You probably heard much of the screeching and shouting about this topic in the news. But I would like you to think about something that you probably didn’t hear – and maybe haven’t thought about – concerning this issue and other issues that come before the Supreme Court:
No matter what opinion the Supreme Court issues in this case, or in any case before them, that decision does NOT have the force of law.
Though a Supreme Court ruling is not unimportant, it is legally binding and enforceable only with respect to the parties in this particular case!
That means that it doesn’t affect anyone else. It doesn’t become law! With respect to the particular parties involved, it’s a ruling. But with respect to the rest of the world, it’s just an opinion!
Here’s the important implication of that truth:
The governor of each and every state retains the full right, and the duty, to determine whether or not the individual mandate (within “ObamaCare”) complies with the U.S. Constitution. Indeed, each governor should determine whether or not the whole scheme of “ObamaCare” complies with the Constitution, rather than allowing it to be accepted as law in his or her state.

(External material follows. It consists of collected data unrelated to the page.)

(** The bytes of the opened column [r]. *)
Definition opened_bytes {Err} (p : LigeroParam) (proof : LigeroProof E) (r : nat) : outcome Err (list u8) :=
  hash_elts (fun i => index (req proof) (i * nreq p + r)) (nrow p).
Definition merkle_check (p : LigeroParam) (idx : list nat) (root : Digest) (proof : LigeroProof E)
  : outcome (MerkleError Digest) unit :=
  leaves ← foldM (fun ls r => l ← opened_bytes p proof r; mret (ls ++ [l])) [] (seq 0 (length idx));
  Merkle.verify (block_enc p - dblock p) root idx (merkle proof)
    (fun r _ => default [] (leaves !! r)).

Definition receive_commitment (root : Digest) (ts : Transcript) : Transcript :=
  ligero_transcript.write_commitment root ts.

(** What the verifier draws: the weights, then, after it has absorbed the
    responses, the columns. *)
Definition challenges (fuel : nat) (p : LigeroParam) (nequations : nat) (proof : LigeroProof E)
    (hash_of_ligero_statement : Digest) (ts : Transcript)
  : outcome stuck (list E * list E * list (E * E * E) * list E * list nat * Transcript) :=
  let ts := ligero_transcript.write_ligero_statement hash_of_ligero_statement ts in
  '(u_ldt, ts) ← ligero_transcript.gen_uldt p ts;
  '(alphal, ts) ← ligero_transcript.gen_alphal nequations ts;
  '(alphaq, ts) ← ligero_transcript.gen_alphaq p ts;
  '(u_quad, ts) ← ligero_transcript.gen_uquad p ts;
  ts ← write_elt_field_slice (y_ldt proof) ts;
  ts ← write_elt_field_slice (y_dot proof) ts;
  ts ← write_elt_field_slice (y_quad_0 proof) ts;
  ts ← write_elt_field_slice (y_quad_2 proof) ts;
  '(idx, ts) ← ligero_transcript.gen_idx fuel p ts;
  mret (u_ldt, alphal, alphaq, u_quad, idx, ts).

(** The checks, in the order of their errors. *)
Definition check_responses (p : LigeroParam) (linear_evals : list E) (root : Digest)
    (proof : LigeroProof E) (linear_constraints : list (LigeroLinearConstraint E))
    (quadratic_constraints : list LigeroQuadraticConstraint)
    (u_ldt alphal : list E) (alphaq : list (E * E * E)) (u_quad : list E) (idx : list nat)
  : outcome LigeroError unit :=
  map_err MerkleCheckFailed (merkle_check p idx root proof) ;;
  ordinary_encoder ← make_range _ (0, block p)%nat (dblock p, block_enc p);
  ok ← low_degree_check p idx proof u_ldt ordinary_encoder;
  reject_if (negb ok) LowDegreeCheckFailed ;;
  a ← common.inner_product_vector p linear_constraints alphal quadratic_constraints alphaq;
  response_encoder ← make_range _ (0, dblock p)%nat (dblock p, block_enc p);
  ok ← dot_check p idx proof a ordinary_encoder response_encoder;
  reject_if (negb ok) DotCheckFailed ;;
  want_dot ← blas.dot linear_evals alphal;
  y_w ← slice (y_dot proof) (p_r p) (p_r p + p_w p);
  let proof_dot := blas.dot1 y_w in
  let sum := proof_dot + want_dot in
  reject_if (negb (bool_decide (sum = 0))) LinearInnerProductMismatch ;;
  ok ← quadratic_check p idx proof u_quad response_encoder;
  reject_if (negb ok) QuadraticCheckFailed.

Definition verify (fuel : nat) (p : LigeroParam) (linear_evals : list E) (root : Digest)
    (proof : LigeroProof E) (linear_constraints : list (LigeroLinearConstraint E))
    (hash_of_ligero_statement : Digest) (quadratic_constraints : list LigeroQuadraticConstraint)
    (ts : Transcript) : outcome ligero_outcome Transcript :=
  map_err Rejected (validate p proof (length linear_evals) linear_constraints quadratic_constraints) ;;
  '(u_ldt, alphal, alphaq, u_quad, idx, ts) ←
    map_err Unfinished (challenges fuel p (length linear_evals) proof hash_of_ligero_statement ts);
  map_err Rejected (check_responses p linear_evals root proof linear_constraints quadratic_constraints
                      u_ldt alphal alphaq u_quad idx) ;;
  mret ts.
End run.
End ligero_verifier.
End ligero_verifier.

I believe that all the fanfare, and all the radio and TV coverage, is a lot of “smoke” designed to convince you and me that the Supreme Court is the “GREAT AND POWERFUL OZ,” and that it is the final arbiter of the constitutionality of this matter and, indeed, of all matters in the country.
But if we look behind the curtain, we find that this simply is not true.
Why am I so sure of this? I read the Constitution. So can you!